In the salty waters of the Mediterranean off Cros-de-Cagnes in the Alpes-Maritimes, silhouettes emerge from the waves. These are lifeguards that are tested by professionals in the National Society for Sea Rescue (SNSM). Trainers check the skills of “board swimmers”, the name given to those volunteers who dive into the water for an emergency operation.
Off the Côte d’Azur, they must swim 500 meters in less than 15 minutes. “It is not a competition, but a test whose success is like a guarantee for their safety and the safety of all”, testifies Patrice Rous, trainer at the SNSM stations in Cannes and Cros-de-Cagne. That day, all the swimmers equipped with flippers, life jackets and snorkels were on time. “The last one arrived in less than 13 minutes”breathes Laurent Darteyron, national trainer in local support for the Alpes-Maritimes and the Var.
This margin of two minutes on the maximum time allowed is not too much. Edge swimmers must be prepared to jump into the water in any type of weather condition. Traveling half a kilometer in rough seas is obviously not the same as sinking your breaststroke under a bright sun. “Today they are lucky. There is no current or wind”, notes Emmanuel Nocet, lifeguard at the SNSM station in Pornic in Loire-Atlantique. He was in Cros-de-Cagnes to oversee the training.
The qualifying course to be a swimmer on board is now standardized in all SNSM stations to guarantee equivalent skills on all coasts. “There is a framework that allows us to offer turnkey swimmers in the resorts. It will be the boss’s Swiss army knife in a boat”smiles Laurent Darteyron.
The swimmer on board is the last link in the sea rescue chain. When the rescue shuttle has come as close as possible to an operation site, the swimmer(s) on board jump into the water. “The swimmer on board is the person we are going to send in contact with the victim or in contact with the boat that is stranded. This will allow us to establish a link between the place of rescue and the speedboat”, testifies Gil Rochette, boss of the Cros-de-Cagnes SNSM station.
At the SNSM, there are also lifeguard swimmers. They are lifeguards who watch the bathing places during the summer season.

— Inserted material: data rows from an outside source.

(* ===== verification/Bfs.v ===== *)
(** * Bfs: breadth-first search with a bound, for the searches of the trust graph

    The loops of src/src/collab/trust.rs and src/src/collab/search.rs visit a graph level
    by level: a queue, a map (or set) of visited nodes filled when a node is pushed, and
    a bound at which nodes are no longer expanded.  They differ in what they store per
    node (a distance, a route, edges).  This file has their common part, distances: the
    step [bfs_push], the invariant [bfs_inv] and what it says when the queue is empty and
    when a node is met for the first time. *)

From S2P Require Import Prelude.

Lemma size_list_to_set_le {K} `{Countable K} (l : list K) : size (list_to_set l : gset K) ≤ length l.
Proof.
  induction l as [|x l IH]; [reflexivity|]. rewrite list_to_set_cons. simpl. rewrite size_union_alt, size_singleton.
  assert (size ((list_to_set l : gset K) ∖ {[x]}) ≤ size (list_to_set l : gset K)); [|lia].
  apply subseteq_size. set_solver.
Qed.

Section bfs.
Context {K : Type} `{Countable K}.
Context (edge : relation K) (root : K) (bound : nat).

(** Meeting the neighbour [y] of a node at distance [d]. *)
Definition bfs_push (d : nat) (s : gmap K nat * list K) (y : K) : gmap K nat * list K :=
  match s.1 !! y with
  | Some _ => s
  | None => (<[y := S d]> s.1, s.2 ++ [y])
  end.

Definition lvl (seen : gmap K nat) (x : K) : nat := default 0 (seen !! x).

(** Everything visited is at its distance from the root, the queue is in the order of
    distances, which differ by at most one, and all edges of a visited node that is no
    longer queued, and is not at the bound, have been followed. *)
Record bfs_inv (seen : gmap K nat) (q : list K) : Prop := {
  bfs_root : seen !! root = Some 0;
  bfs_reach : ∀ x n, seen !! x = Some n → nsteps edge n root x ∧ n ≤ bound;
  bfs_queued : ∀ x, x ∈ q → is_Some (seen !! x);
  bfs_sorted : StronglySorted le (lvl seen <$> q);
  bfs_front : ∀ x y m, head q = Some x → seen !! y = Some m → m ≤ S (lvl seen x);
  bfs_done : ∀ x n y, seen !! x = Some n → x ∉ q → n < bound → edge x y → ∃ m, seen !! y = Some m ∧ m ≤ S n
}.

Lemma nsteps_0_inv x y : nsteps edge 0 x y → x = y.
Proof. by inversion 1. Qed.

Lemma lvl_Some seen x n : seen !! x = Some n → lvl seen x = n.
Proof. unfold lvl. by intros ->. Qed.

Lemma bfs_inv_init : bfs_inv {[root := 0]} [root].
Proof.
  split.
  - by simplify_map_eq.
  - intros x n [<- <-]%lookup_singleton_Some. split; [constructor|lia].
  - intros x ->%list_elem_of_singleton. by simplify_map_eq.
  - repeat constructor.
  - intros x y m _ [<- <-]%lookup_singleton_Some. lia.
  - intros x n y [<- <-]%lookup_singleton_Some Hx. by destruct Hx; left.
Qed.

(** Leaving the node at the front, once its edges have been followed or it is at the bound. *)
Lemma bfs_inv_pop seen x q n : bfs_inv seen (x :: q) → seen !! x = Some n →
  (n < bound → ∀ y, edge x y → ∃ m, seen !! y = Some m ∧ m ≤ S n) → bfs_inv seen q.
Proof.
  intros [Hr Hre Hq Hs Hf Hd] Hx Hn. simpl in Hs. apply StronglySorted_inv in Hs as [Hs Hall]. split; [done|done| |done| |].
  - intros y Hy. apply Hq. by right.
  - intros y z m Hy Hz. pose proof (Hf x z m eq_refl Hz). rewrite (lvl_Some _ _ _ Hx) in *.
    destruct q as [|y' q]; [done|]. injection Hy as ->. simpl in Hall. apply Forall_cons in Hall as [? _]. lia.
  - intros y k z Hy Hk. destruct (decide (y = x)) as [->|Hne].
    + rewrite Hx in Hy. injection Hy as <-. intros ? ?. by apply Hn.
    + apply Hd; [done|]. rewrite elem_of_cons. naive_solver.
Qed.

Lemma StronglySorted_snoc l (k : nat) : StronglySorted le l → Forall (λ n, n ≤ k) l → StronglySorted le (l ++ [k]).
Proof.
  induction 1 as [|a l Hs IH Ha]; intros Hk; simpl; [repeat constructor|].
  apply Forall_cons in Hk as [? ?]. constructor; [by apply IH|]. apply Forall_app. split; [done|]. by constructor.
Qed.

(** The state between two neighbours of the node [x]: [x] is still at the front. *)
Lemma bfs_inv_push seen x q d y :
  bfs_inv seen (x :: q) → seen !! x = Some d → d < bound → edge x y →
  bfs_inv (bfs_push d (seen, q) y).1 (x :: (bfs_push d (seen, q) y).2) ∧
  seen ⊆ (bfs_push d (seen, q) y).1 ∧
  ∃ m, (bfs_push d (seen, q) y).1 !! y = Some m ∧ m ≤ S d.
Proof.
  intros Hinv Hx Hd He. unfold bfs_push. simpl. destruct (seen !! y) as [m|] eqn:Hy; simpl.
  { split; [done|]. split; [done|]. exists m. split; [done|].
    rewrite <- (lvl_Some _ _ _ Hx). by apply (bfs_front _ _ Hinv x y m). }
  destruct Hinv as [Hr Hre Hq Hs Hf Hdn]. split.
  2:{ split; [by apply insert_subseteq|]. exists (S d). by simplify_map_eq. }
  assert (∀ a, a ≠ y → lvl (<[y:=S d]> seen) a = lvl seen a) as Hlvl.
  { intros a Ha. unfold lvl. by rewrite lookup_insert_ne by done. }
  assert (∀ a, a ∈ x :: q → a ≠ y) as Hne.
  { intros a Ha ->. destruct (Hq y Ha). congruence. }
  split.
  - rewrite lookup_insert_ne; [done|congruence].
  - intros z n [[<- <-]|[_ Hz]]%lookup_insert_Some; [|by apply Hre]. split; [|lia].
    destruct (Hre x d Hx) as [Hp _]. eapply nsteps_r; [exact Hp|done].
  - intros z Hz. destruct (decide (z = y)) as [->|]; [by simplify_map_eq|]. rewrite lookup_insert_ne by done.
    apply Hq. rewrite elem_of_cons, elem_of_app, list_elem_of_singleton in Hz. rewrite elem_of_cons. naive_solver.
  - rewrite app_comm_cons, fmap_app. rewrite (list_fmap_ext (lvl (<[y:=S d]> seen)) (lvl seen) (x :: q)).
    2:{ intros i a Hi. apply Hlvl, Hne. by eapply list_elem_of_lookup_2. }
    change (lvl (<[y:=S d]> seen) <$> [y]) with [lvl (<[y:=S d]> seen) y].
    rewrite (lvl_Some _ y (S d)) by by simplify_map_eq. apply StronglySorted_snoc; [done|].
    apply Forall_fmap, Forall_forall. intros a Ha. simpl. destruct (Hq a Ha) as [n Hn].
    rewrite (lvl_Some _ _ _ Hn), <- (lvl_Some _ _ _ Hx). by apply (Hf x a n).
  - intros a z m [= <-] Hz. rewrite Hlvl by (apply Hne; by left). rewrite (lvl_Some _ _ _ Hx).
    apply lookup_insert_Some in Hz as [[_ <-]|[_ Hz]]; [done|]. rewrite <- (lvl_Some _ _ _ Hx). by apply (Hf x z m).
  - intros a n z Ha Hnq Hn Hz. destruct (decide (a = y)) as [->|Hay].
    { destruct Hnq. right. apply elem_of_app. right. by left. }
    rewrite lookup_insert_ne in Ha by done.
    destruct (Hdn a n z Ha) as (m & Hm & ?); [set_solver|done..|].
    exists m. split; [|done]. destruct (decide (z = y)) as [->|]; [congruence|by rewrite lookup_insert_ne].
Qed.

(** What is visited but not queued after a few pushes was so before. *)
Lemma bfs_push_old d ys : ∀ s z n, (foldl (bfs_push d) s ys).1 !! z = Some n → z ∉ (foldl (bfs_push d) s ys).2 →
  s.1 !! z = Some n ∧ z ∉ s.2.
Proof.
  induction ys as [|y ys IH]; intros s z n; [done|]. cbn [foldl]. intros Hz Hnq.
  destruct (IH _ _ _ Hz Hnq) as [Hz' Hnq']. revert Hz' Hnq'. unfold bfs_push. destruct (s.1 !! y) eqn:Hy; [done|].
  simpl. rewrite elem_of_app, list_elem_of_singleton. intros Hz' Hn. rewrite lookup_insert_ne in Hz' by (intros ->; tauto). tauto.
Qed.

(** Expanding the node at the front: all its neighbours, one after the other. *)
Lemma bfs_inv_expand seen x q d ys :
  bfs_inv seen (x :: q) → seen !! x = Some d → d < bound → (∀ y, y ∈ ys ↔ edge x y) →
  bfs_inv (foldl (bfs_push d) (seen, q) ys).1 (foldl (bfs_push d) (seen, q) ys).2.
Proof.
  intros Hinv Hx Hd Hys.
  assert (∀ l s p, bfs_inv s (x :: p) → s !! x = Some d → (∀ y, y ∈ l → edge x y) →
    let r := foldl (bfs_push d) (s, p) l in
    bfs_inv r.1 (x :: r.2) ∧ s ⊆ r.1 ∧ ∀ y, y ∈ l → ∃ m, r.1 !! y = Some m ∧ m ≤ S d) as Hl.
  { induction l as [|y l IH]; intros s p Hi Hsx Hl; simpl; [split; [done|]; split; [done|by intros ? ?%elem_of_nil]|].
    destruct (bfs_inv_push s x p d y Hi Hsx Hd (Hl y ltac:(by left))) as (Hi' & Hsub & m & Hm & Hle).
    destruct (bfs_push d (s, p) y) as [s' p'] eqn:E. simpl in *.
    destruct (IH s' p' Hi') as (Hi2 & Hsub2 & Hall); [by eapply lookup_weaken|intros z Hz; apply Hl; by right|].
    split; [done|]. split; [by etrans|]. intros z [->|Hz]%elem_of_cons; [|by apply Hall].
    exists m. split; [by eapply lookup_weaken|done]. }
  destruct (Hl ys seen q Hinv Hx) as (Hi & Hsub & Hall); [intros; by apply Hys|].
  eapply bfs_inv_pop; [exact Hi|by eapply lookup_weaken|]. intros _ y Hy%Hys. by apply Hall.
Qed.

(** Every node closer than the front has been visited. *)
Lemma bfs_closer seen x q : bfs_inv seen (x :: q) → ∀ k y, nsteps edge k root y → k ≤ lvl seen x →
  k ≤ bound → ∃ m, seen !! y = Some m ∧ m ≤ k.
Proof.
  intros Hinv k. induction k as [|k IH]; intros y Hy Hk Hb.
  { apply nsteps_0_inv in Hy as <-. exists 0. split; [apply Hinv|done]. }
  apply nsteps_inv_r in Hy as (z & Hz & He). destruct (IH z Hz) as (m & Hm & Hle); [lia..|].
  destruct (decide (z ∈ x :: q)) as [Hin|Hnin].
  - exfalso. assert (lvl seen x ≤ m); [|lia]. rewrite <- (lvl_Some _ _ _ Hm).
    apply elem_of_cons in Hin as [->|Hin]; [done|].
    pose proof (bfs_sorted _ _ Hinv) as Hs. simpl in Hs. apply StronglySorted_inv in Hs as [_ Hs].
    rewrite Forall_fmap, Forall_forall in Hs. by apply Hs.
  - destruct (bfs_done _ _ Hinv z m y) as (m' & ? & ?); [done..|lia|done|]. exists m'. split; [done|lia].
Qed.

(** The distance from the root, when it is at most [bound]. *)
Definition at_distance (x : K) (n : nat) : Prop :=
  nsteps edge n root x ∧ ∀ k, k < n → ¬ nsteps edge k root x.

Lemma at_distance_unique x n m : at_distance x n → at_distance x m → n = m.
Proof.
  intros [Hn Hn'] [Hm Hm']. destruct (lt_eq_lt_dec n m) as [[Hlt|]|Hlt]; [|done|].
  - by destruct (Hm' n Hlt).
  - by destruct (Hn' m Hlt).
Qed.

(** When the queue is empty the visited nodes are those within the bound, with their
    distances. *)
Lemma bfs_complete seen : bfs_inv seen [] → ∀ k y, nsteps edge k root y → k ≤ bound →
  ∃ m, seen !! y = Some m ∧ m ≤ k.
Proof.
  intros Hinv. induction k as [|k IH]; intros y Hy Hb.
  { apply nsteps_0_inv in Hy as <-. exists 0. split; [apply Hinv|done]. }
  apply nsteps_inv_r in Hy as (z & Hz & He). destruct (IH z Hz) as (m & Hm & Hle); [lia|].
  destruct (bfs_done _ _ Hinv z m y) as (m' & ? & ?); [done|by apply not_elem_of_nil|lia|done|].
  exists m'. split; [done|lia].
Qed.
Lemma bfs_final seen : bfs_inv seen [] → ∀ x n, seen !! x = Some n ↔ at_distance x n ∧ n ≤ bound.
Proof.
  intros Hinv. pose proof (bfs_complete seen Hinv) as Hall. intros x n. split.
  - intros Hx. destruct (bfs_reach _ _ Hinv x n Hx) as [Hp Hb]. split; [|done]. split; [done|].
    intros k Hk Hk'. destruct (Hall k x Hk') as (m & Hm & Hle); [lia|]. rewrite Hx in Hm. simplify_eq. lia.
  - intros [[Hp Hmin] Hb]. destruct (Hall n x Hp Hb) as (m & Hm & Hle). rewrite Hm. f_equal.
    destruct (bfs_reach _ _ Hinv x m Hm) as [Hpm _].
    destruct (decide (m < n)); [by destruct (Hmin m)|lia].
Qed.

(** A node first met from the front is one step further than the front. *)
Lemma bfs_first_met seen x q d y : bfs_inv seen (x :: q) → seen !! x = Some d → d < bound →
  edge x y → seen !! y = None → at_distance y (S d).
Proof.
  intros Hinv Hx Hd He Hy. destruct (bfs_reach _ _ Hinv x d Hx) as [Hp _]. split; [by eapply nsteps_r|].
  intros k Hk Hk'. destruct (bfs_closer _ _ _ Hinv k y Hk') as (m & Hm & _); [|lia|congruence].
  rewrite (lvl_Some _ _ _ Hx). lia.
Qed.

(** ** Termination: every push adds a node to the visited ones. *)
Lemma bfs_push_measure (U : gset K) d s q y : y ∈ U →
  length (bfs_push d (s, q) y).2 + size (U ∖ dom (bfs_push d (s, q) y).1) ≤ length q + size (U ∖ dom s).
Proof.
  intros Hy. unfold bfs_push. simpl. destruct (s !! y) eqn:Hs; simpl; [done|].
  apply not_elem_of_dom in Hs. rewrite length_app, dom_insert. simpl.
  assert (S (size (U ∖ ({[y]} ∪ dom s))) ≤ size (U ∖ dom s)); [|lia].
  change (S ?n) with (1 + n). rewrite <- (size_singleton (C := gset K) y). rewrite <- size_union by set_solver.
  apply subseteq_size. intros z. destruct (decide (z = y)); set_solver.
Qed.
Lemma bfs_expand_measure (U : gset K) d ys : (∀ y, y ∈ ys → y ∈ U) → ∀ s q,
  let r := foldl (bfs_push d) (s, q) ys in
  length r.2 + size (U ∖ dom r.1) ≤ length q + size (U ∖ dom s).
Proof.
  induction ys as [|y ys IH]; intros HU s q; simpl; [done|].
  pose proof (bfs_push_measure U d s q y (HU y ltac:(by left))) as Hm.
  destruct (bfs_push d (s, q) y) as [s' q'] eqn:E. simpl in *. etrans; [apply IH|done]. intros z Hz. apply HU. by right.
Qed.

(** One round of the loop: the front node leaves the queue and is expanded, unless it is
    at the bound. *)
Definition bfs_next (d : nat) (ys : list K) (s : gmap K nat * list K) : gmap K nat * list K :=
  if decide (d = bound) then s else foldl (bfs_push d) s ys.
Definition bfs_measure (U : gset K) (s : gmap K nat * list K) : nat := length s.2 + size (U ∖ dom s.1).

Lemma bfs_next_inv (U : gset K) seen x q d ys :
  bfs_inv seen (x :: q) → seen !! x = Some d → (∀ y, y ∈ ys ↔ edge x y) → (∀ y, y ∈ ys → y ∈ U) →
  bfs_inv (bfs_next d ys (seen, q)).1 (bfs_next d ys (seen, q)).2 ∧
  bfs_measure U (bfs_next d ys (seen, q)) < bfs_measure U (seen, x :: q).
Proof.
  intros Hinv Hx Hys HU. unfold bfs_next. destruct (bfs_reach _ _ Hinv x d Hx) as [_ Hb]. case_decide as Hd.
  - split; [|unfold bfs_measure; simpl; lia]. eapply bfs_inv_pop; [done..|]. lia.
  - split; [by eapply bfs_inv_expand; [..|lia|]|].
    pose proof (bfs_expand_measure U d ys HU seen q). unfold bfs_measure. simpl in *. lia.
Qed.
End bfs.

(** ** Running a loop

    [run step fuel] is a [while] loop whose body is [step]; [None] only when the fuel
    is out, which a measure excludes. *)
Fixpoint run {S R} (step : S → S + R) (fuel : nat) (s : S) : option R :=
  match fuel with
  | O => None
  | S fuel => match step s with inl s => run step fuel s | inr r => Some r end
  end.

Lemma run_ends {S R} (step : S → S + R) (Inv : S → Prop) (μ : S → nat) fuel s :
  (∀ s s', Inv s → step s = inl s' → Inv s' ∧ μ s' < μ s) → Inv s → μ s < fuel →
  ∃ s' r, run step fuel s = Some r ∧ Inv s' ∧ step s' = inr r.
Proof.
  intros Hstep. revert s. induction fuel as [|fuel IH]; intros s Hs Hf; [lia|]. simpl.
  destruct (step s) as [s'|r] eqn:E; [|by exists s, r].
  destruct (Hstep s s' Hs E) as [Hs' Hm]. apply IH; [done|lia].
Qed.

(** A run that returns keeps what every step keeps. *)
Lemma run_inv {S R} (step : S → S + R) (Inv : S → Prop) fuel s r :
  (∀ s s', Inv s → step s = inl s' → Inv s') → Inv s → run step fuel s = Some r → ∃ s', Inv s' ∧ step s' = inr r.
Proof.
  intros Hstep. revert s. induction fuel as [|fuel IH]; intros s Hs; [done|]. simpl.
  destruct (step s) as [s'|r'] eqn:E; [intros Hr; apply (IH s'); [by eapply Hstep|done]|]. intros [= ->]. by exists s.
Qed.

(** Relations with the same steps have the same chains and distances. *)
Lemma nsteps_mono {A} (R R' : relation A) n x y : (∀ x y, R x y → R' x y) → nsteps R n x y → nsteps R' n x y.
Proof. intros HR. induction 1; [constructor|]. econstructor; eauto. Qed.
Lemma nsteps_inv_l {A} (R : relation A) n x z : nsteps R (S n) x z → ∃ y, R x y ∧ nsteps R n y z.
Proof. inversion 1; eauto. Qed.
Lemma at_distance_ext {A} (R R' : relation A) root x n : (∀ x y, R x y ↔ R' x y) →
  at_distance R root x n ↔ at_distance R' root x n.
Proof.
  intros HR. assert (∀ k, nsteps R k root x ↔ nsteps R' k root x) as Hk.
  { intros k. split; apply nsteps_mono; intros a b; apply HR. }
  unfold at_distance. by setoid_rewrite Hk.
Qed.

Of the 9,000 SNSM volunteer first aiders, around 2,000 are deployed on land as lifeguard swimmers. They also benefit from very structured training. “We try to be very concrete. We emphasize the practical and technical goal. Because tomorrow, these are the techniques that they will have to implement. There is the reference system, but behind it there is this experience that they will have to forge to be good”warns Julien Drelon, deputy director of SNSM training logistics at Fort-Mahon in the Somme.
Generally speaking, shore swimmers and beach lifeguards are different links in the same chain of rescue. The internships also serve to oil a collective mechanism that must be perfect. “These are values that are dear to us: cohesion, team spirit, fraternity. When we find ourselves at sea, we are forced to trust each other because we find ourselves in conditions or situations where we say to ourselves: ‘it was borderline'”. But the primary goal is to save people.”point Julien Drillon.
“It can happen in any season, night, day, winter, summer”
Pierre Rochettelifeguard on board at Cros-de-Cagnes
In Cros-de-Cagnes, swimmers get back on board the boat. The faces are surrounded by the traces of the masks. Bodies are tired from exhausting swimming in the high seas. But there is the satisfaction of feeling ready to face the unexpected. “It can happen in any season, night, day, winter, summer. One of my colleagues stayed 1h30 on a seawall in the port. So yes, there is a certain adrenaline”summarizes Pierre Rochette, lifeguard swimmer on board in Cros-de-Cagnes.